US media’s take on Presidential debate

The White House. | Newsreel
The battle for the White House heated up with today's US Presidential debate | Photo: Lucky Photographer (iStock)

The first US Presidential debate between Kamala Harris and Donald Trump was held today. Here’s is a snapshot, direct from the sources, of some of the reaction from news outlets in the United States.

 

CNN

By Eric Bradner, Arit John, Daniel Strauss, Betsy Klein and Gregory Krieg

Kamala Harris baited Donald Trump for nearly all of the 1 hour and 45 minutes of their first and potentially only debate – and Trump took every bit of it.

The vice president had prepared extensively for their debate, and peppered nearly every answer with a comment designed to enrage the former president. She told Trump that world leaders were laughing at him, and military leaders called him a “disgrace.”
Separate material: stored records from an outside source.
(** * Fingerprint ingestion, calibration and metadata merge

    A shallow embedding of [ml/train_isolation_forest.py] and
    [ml/compute_stats.py].  Python values are modelled by inductive types,
    exceptions by an error monad, the disk by a finite map from paths to
    the content of the file, reading in text mode by the stream of lines
    the iterator delivers, and floating-point numbers by exact rationals
    (rounding, NaN and infinities are not modelled). *)

From Stdlib Require Import ZArith QArith Qround Lqa List Sorted Ascii String Lia Bool.
From stdpp Require Import base option list gmap strings.
Import ListNotations.

Local Set Warnings "-register-all".
Local Open Scope string_scope.

(** ** Python values and exceptions *)

(** The exception classes the two scripts can meet. *)
Inductive exn : Type :=
| JSONDecodeError
| KeyError
| AttributeError
| TypeError
| ValueError
| FileNotFoundError
| UnicodeDecodeError.

(** A computation either returns or raises. *)
Inductive outcome (A : Type) : Type :=
| Ok (a : A)
| Raise (e : exn).
Arguments Ok {A} a.
Arguments Raise {A} e.

#[global] Instance outcome_ret : MRet outcome := fun A a => Ok a.
#[global] Instance outcome_bind : MBind outcome := fun A B f m =>
  match m with
  | Ok a => f a
  | Raise e => Raise e
  end.

(** What [json.loads] returns: [None], [bool], a number, [str], [list],
    [dict].  Numbers are exact rationals. *)
Inductive json : Type :=
| JNull
| JBool (b : bool)
| JNum (q : Q)
| JStr (s : string)
| JArr (items : list json)
| JObj (fields : gmap string json).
She called Trump “weak” and “wrong.” She said Trump was fired by 81 million voters – the number that voted for President Joe Biden in 2020.

“Clearly, he’s having a very difficult time processing that,” she said.

Trump was often out of control. He loudly and repeatedly insisted that a whole host of falsehoods were true. The former president repeated lies about widespread fraud in the 2020 election.

He parroted a conspiracy theory about immigrants eating pets, and lied about Democrats supporting abortions after babies are born – which is murder, and illegal everywhere.

He painted a dire picture of the United States, reminiscent of the “American carnage” he’d warned of when he was inaugurated in 2017.

“We have a nation that is dying,” Trump said Tuesday night.

As the debate ended, Harris got another boost: Musician and pop culture icon Taylor Swift posted on Instagram that she was backing the Democratic ticket.

She signed her post “Taylor Swift, Childless Cat Lady” — a reference to controversial comments by Trump’s running mate, Ohio Sen. JD Vance, that have alienated many women.

Read the full story.

 

Washington Post

By Aaron Blake

Harris successfully made it all about Trump — and he struggled:

If Democrats were concerned about anything amounting to a repeat of Biden’s shoddy debate performance in late June, which led to his dropping out, it was quickly erased. Harris returned to the form that made her the runaway winner of the early 2020 Democratic primary debates.

More than that, though, with a premium on Trump defining the lesser-known Harris, she made sure the debate was overwhelmingly about Trump and his less-appealing traits.

Trump’s fire hose of falsehoods:

Trump’s debate performance was, from the start, a fire hose of misinformation.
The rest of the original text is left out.